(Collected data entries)
Lemma occurs_at_later needle c text m :
  occurs_at needle (c :: text) (S m) <-> occurs_at needle text m.
Proof.
  split.
  - intros (pre & post & Htext & Hpre).
    destruct pre as [|d pre]; [discriminate|].
    injection Htext as -> ->. injection Hpre as Hpre. now exists pre, post.
  - intros (pre & post & -> & Hpre). exists (c :: pre), post.
    simpl. now rewrite Hpre.
Qed.

Lemma occurs_at_nil needle m : occurs_at needle [] m -> needle = [] /\ m = 0%nat.
Proof.
  intros (pre & post & Htext & Hpre). symmetry in Htext.
  apply app_eq_nil in Htext. destruct Htext as (-> & Htext).
  apply app_eq_nil in Htext. now destruct Htext as (-> & _).
Qed.

(** [find] reports the lowest position at which the needle occurs, and
    [npos] exactly when it occurs nowhere. *)
Lemma find_from_lowest needle text : forall at_,
  (exists n,
      occurs_at needle text n
      /\ (forall m, occurs_at needle text m -> (n <= m)%nat)
      /\ find_from at_ text needle = at_ + Z.of_nat n)
  \/ ((forall m, ~ occurs_at needle text m)
      /\ find_from at_ text needle = npos).
Proof.
  induction text as [|c text IH]; intros at_; simpl;
    destruct (starts_with needle _) eqn:Hstart.
  - left. exists 0%nat. split; [now apply occurs_at_start|].
    split; [intros; lia|lia].
  - right. split; [|reflexivity]. intros m Hm.
    destruct (occurs_at_nil _ _ Hm) as (-> & _). discriminate.
  - left. exists 0%nat. split; [now apply occurs_at_start|].
    split; [intros; lia|lia].
  - destruct (IH (at_ + 1)) as [(n & Hn & Hleast & Hfound)|(Hnone & Hfound)].
    + left. exists (S n). split; [now apply occurs_at_later|].
      split; [|lia]. intros [|m] Hm.
      * apply occurs_at_start in Hm. congruence.
      * apply occurs_at_later in Hm. specialize (Hleast m Hm). lia.
    + right. split; [|exact Hfound]. intros [|m] Hm.
      * apply occurs_at_start in Hm. congruence.
      * apply occurs_at_later in Hm. now apply (Hnone m).
Qed.

Lemma string_replace_middle pre from post to :
  string_replace (pre ++ from ++ post) (Z.of_nat (length pre))
    (Z.of_nat (length from)) to
  = Some (pre ++ to ++ post).
Proof.
  unfold string_replace.
  destruct (_ <? _) eqn:Hpast.
  - apply Z.ltb_lt in Hpast. rewrite length_app in Hpast. lia.
  - rewrite !Nat2Z.id. do 2 f_equal.
    + now rewrite firstn_app, firstn_all, Nat.sub_diag, firstn_O, app_nil_r.
    + f_equal. rewrite app_assoc, skipn_app, skipn_all2
        by (rewrite length_app; lia).
      rewrite length_app, Nat.sub_diag. reflexivity.
Qed.

(** Either [from] occurs in [text], and [replace] rewrites its first
    occurrence and nothing else, or it does not, and [replace] leaves the
    text as it is. *)
Lemma replace_runs text from to :
  Z.of_nat (length text) < npos ->
  (exists pre post,
      text = pre ++ from ++ post
      /\ (forall m, occurs_at from text m -> (length pre <= m)%nat)
      /\ replace text from to = Some (pre ++ to ++ post))
  \/ ((forall m, ~ occurs_at from text m)
      /\ replace text from to = Some text).
Proof.
  intros Hsize. unfold replace, string_find.
  change (to_size_t EOF) with npos.
  destruct (find_from_lowest from text 0)
    as [(n & Hn & Hleast & Hfound)|(Hnone & Hfound)]; rewrite Hfound.
  - left. destruct Hn as (pre & post & Htext & Hpre).
    exists pre, post. subst n. split; [exact Htext|]. split; [exact Hleast|].
    assert (Hin : (length pre <= length text)%nat).
    { rewrite Htext, length_app. lia. }
    destruct (_ =? npos) eqn:Hnpos; [apply Z.eqb_eq in Hnpos; lia|].
    rewrite Htext. apply string_replace_middle.
  - right. split; [exact Hnone|]. now rewrite Z.eqb_refl.
Qed.
End Text_facts.

(** C10.  [replace(text, from, to)] either finds [from] in [text], and
    then rewrites the occurrence at the lowest position and leaves what
    precedes and what follows it as it was, or does not find it, and then
    leaves [text] unchanged; so of the two dashes of [a-b-c] only the first
    is rewritten.  [type_name] hands the decorated name to [replace] once:
    at most the first ["> >"] of a name becomes [">>"], and for three
    nested templates the second one is still there. *)
Theorem replace_first_only (text from to : chars) (T : type_facts) :
  Z.of_nat (length text) < npos ->
  Z.of_nat (length (decorated T)) < npos ->
  ((exists pre post,
       text = pre ++ from ++ post
       /\ (forall m, occurs_at from text m -> (length pre <= m)%nat)
       /\ replace text from to = Some (pre ++ to ++ post))
   \/ ((forall m, ~ occurs_at from text m)
       /\ replace text from to = Some text))
  /\ ((exists pre post,
          decorated T = pre ++ lit "> >" ++ post
          /\ (forall m, occurs_at (lit "> >") (decorated T) m ->
              (length pre <= m)%nat)
          /\ type_name T = Some (pre ++ lit ">>" ++ post))
      \/ ((forall m, ~ occurs_at (lit "> >") (decorated T) m)
          /\ type_name T = Some (decorated T)))
  /\ replace (lit "a-b-c") (lit "-") (lit "+") = Some (lit "a+b-c")
  /\ type_name nested = Some (lit "A<B<C<int>> >")
  /\ contains (lit "A<B<C<int>> >") (lit "> >") = true.
Proof.
  intros Htext Hname. split; [|split; [|repeat split]].
  - now apply replace_runs.
  - unfold type_name. now apply replace_runs.
Qed.

Lemma replace_first_only_witness :
  ((exists pre post,
       lit "a-b-c" = pre ++ lit "-" ++ post
       /\ (forall m, occurs_at (lit "-") (lit "a-b-c") m ->
           (length pre <= m)%nat)
       /\ replace (lit "a-b-c") (lit "-") (lit "+")
          = Some (pre ++ lit "+" ++ post))
   \/ ((forall m, ~ occurs_at (lit "-") (lit "a-b-c") m)
       /\ replace (lit "a-b-c") (lit "-") (lit "+") = Some (lit "a-b-c")))
  /\ ((exists pre post,
          decorated nested = pre ++ lit "> >" ++ post
          /\ (forall m, occurs_at (lit "> >") (decorated nested) m ->
              (length pre <= m)%nat)
          /\ type_name nested = Some (pre ++ lit ">>" ++ post))
      \/ ((forall m, ~ occurs_at (lit "> >") (decorated nested) m)
          /\ type_name nested = Some (decorated nested)))
  /\ replace (lit "a-b-c") (lit "-") (lit "+") = Some (lit "a+b-c")
  /\ type_name nested = Some (lit "A<B<C<int>> >")
  /\ contains (lit "A<B<C<int>> >") (lit "> >") = true.
Proof.
  apply (replace_first_only (lit "a-b-c") (lit "-") (lit "+") nested);
    reflexivity.
Defined.

(* ================================================================= *)
(** ** [split], [join] and [contains] *)

Section Split_facts.
Implicit Types (text d pre post piece tail : chars) (pieces : list chars).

What the task asks
The word "Htext" may appear in several lines of the data; copy every line where it does.

Answer to the exercise
  - intros (pre & post & Htext & Hpre).
    injection Htext as -> ->. injection Hpre as Hpre. now exists pre, post.
  intros (pre & post & Htext & Hpre). symmetry in Htext.
  apply app_eq_nil in Htext. destruct Htext as (-> & Htext).
  apply app_eq_nil in Htext. now destruct Htext as (-> & _).
  - left. destruct Hn as (pre & post & Htext & Hpre).
    exists pre, post. subst n. split; [exact Htext|]. split; [exact Hleast|].
    { rewrite Htext, length_app. lia. }
    rewrite Htext. apply string_replace_middle.
  intros Htext Hname. split; [|split; [|repeat split]].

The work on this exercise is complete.